=== INFORMATION GIVEN ===
Definition fail {A} (e : error) : M A := fun tr => (inl e, tr).
#[export] Instance M_ret : MRet M := fun A a tr => (inr a, tr).
#[export] Instance M_bind : MBind M := fun A B k m tr =>
    match m tr with
    | (inl e, tr') => (inl e, tr')
    | (inr a, tr') => k a tr'
    end.
  (** Perform an outside call: log it, then continue with its answer. *)
Definition call {A} (c : Call) (answer : result A) : M A :=
    fun tr => (answer, tr ++ [c]).

  Section Login.
    Context {Storage Client : Type}.

    (** Collaborators outside login.go, taken as they answer:
        [getConfig] (config.go of the plugin), the Vault framework's
        [SanitizeTTLStr], [System().MaxLeaseTTL()] and [Duration.String],
        [int64(ttl.Seconds())], and the pachd client. *)
    Variable getConfig : Storage -> result config.
    Variable SanitizeTTLStr : string -> string -> result Duration.
    Variable MaxLeaseTTL : Duration.
    Variable DurationString : Duration -> string.
    Variable Seconds : Duration -> Z.
    Variable NewFromAddress : string -> result Client.
    Variable GetAuthToken : Client -> string -> string -> Z -> result string.

    (** [generateUserCredentials(ctx, pachdAddress, adminToken, username, ttl)] *)
Definition generateUserCredentials (pachdAddress adminToken username : string)
        (ttl : Duration) : M string :=
      client ← call (CallNewFromAddress pachdAddress) (NewFromAddress pachdAddress);
      _ ← call (CallSetAuthToken adminToken) (inr tt);
      token ← call (CallGetAuthToken username (Seconds ttl))
                   (GetAuthToken client adminToken username (Seconds ttl));
      mret token.

Definition fmtBool (b : bool) : string := if b then "true" else "false".

    (** The body of [pathAuthLogin] between the two log lines. *)
Definition pathAuthLoginBody (req : Request Storage) (d : FieldData) : M Response :=
      let username := Get d "username" in
      if decide (String.length username = 0%nat) then fail ErrInvalidRequest else
      config ← call CallGetConfig (getConfig (ReqStorage req));
      if decide (String.length (AdminToken config) = 0%nat)
      then fail (errorsNew "plugin is missing admin_token") else
      if decide (String.length (PachdAddress config) = 0%nat)
      then fail (errorsNew "plugin is missing pachd_address") else
      if decide (String.length (TTL config) = 0%nat)
      then fail (errorsNew "plugin is missing ttl") else
      ttl ← call (CallSanitizeTTLStr (TTL config) (DurationString MaxLeaseTTL))
                 (SanitizeTTLStr (TTL config) (DurationString MaxLeaseTTL));
      userToken ← generateUserCredentials (PachdAddress config) (AdminToken config)
                    username ttl;
      mret (mkResponse (mkAuth
             {[ "user_token" := userToken ]}
             (<[ "user_token" := userToken ]> {[ "pachd_address" := PachdAddress config ]})
             (mkLeaseOptions ttl true))).

    (** [pathAuthLogin]: the entry log line, the body, and the deferred
        exit log line, which sees the outcome ([resp.IsError()] is false
        for the response built here, which carries no [Data]). *)
Definition pathAuthLogin (req : Request Storage) (d : FieldData) : M Response :=
      fun tr =>
        let tr := tr ++ [CallDebug ("(" +:+ ID req +:+ ") " +:+ Operation req
                                    +:+ " received at " +:+ Path req)] in
        let '(r, tr) := pathAuthLoginBody req d tr in
        let success := match r with inr _ => true | inl _ => false end in
        (r, tr ++ [CallDebug ("(" +:+ ID req +:+ ") " +:+ Operation req
                              +:+ " finished at " +:+ Path req
                              +:+ " (success=" +:+ fmtBool success +:+ ")")]).
  End Login.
===
■ WHAT TO DO: Here the job is to set down exactly the lines of the material above that fall between the one with "(** Collaborators outside" and the one with "Variable getConfig : Storage", inclusive, and nothing beyond them.

■ WRITTEN REPLY:
    (** Collaborators outside login.go, taken as they answer:
        [getConfig] (config.go of the plugin), the Vault framework's
        [SanitizeTTLStr], [System().MaxLeaseTTL()] and [Duration.String],
        [int64(ttl.Seconds())], and the pachd client. *)
    Variable getConfig : Storage -> result config.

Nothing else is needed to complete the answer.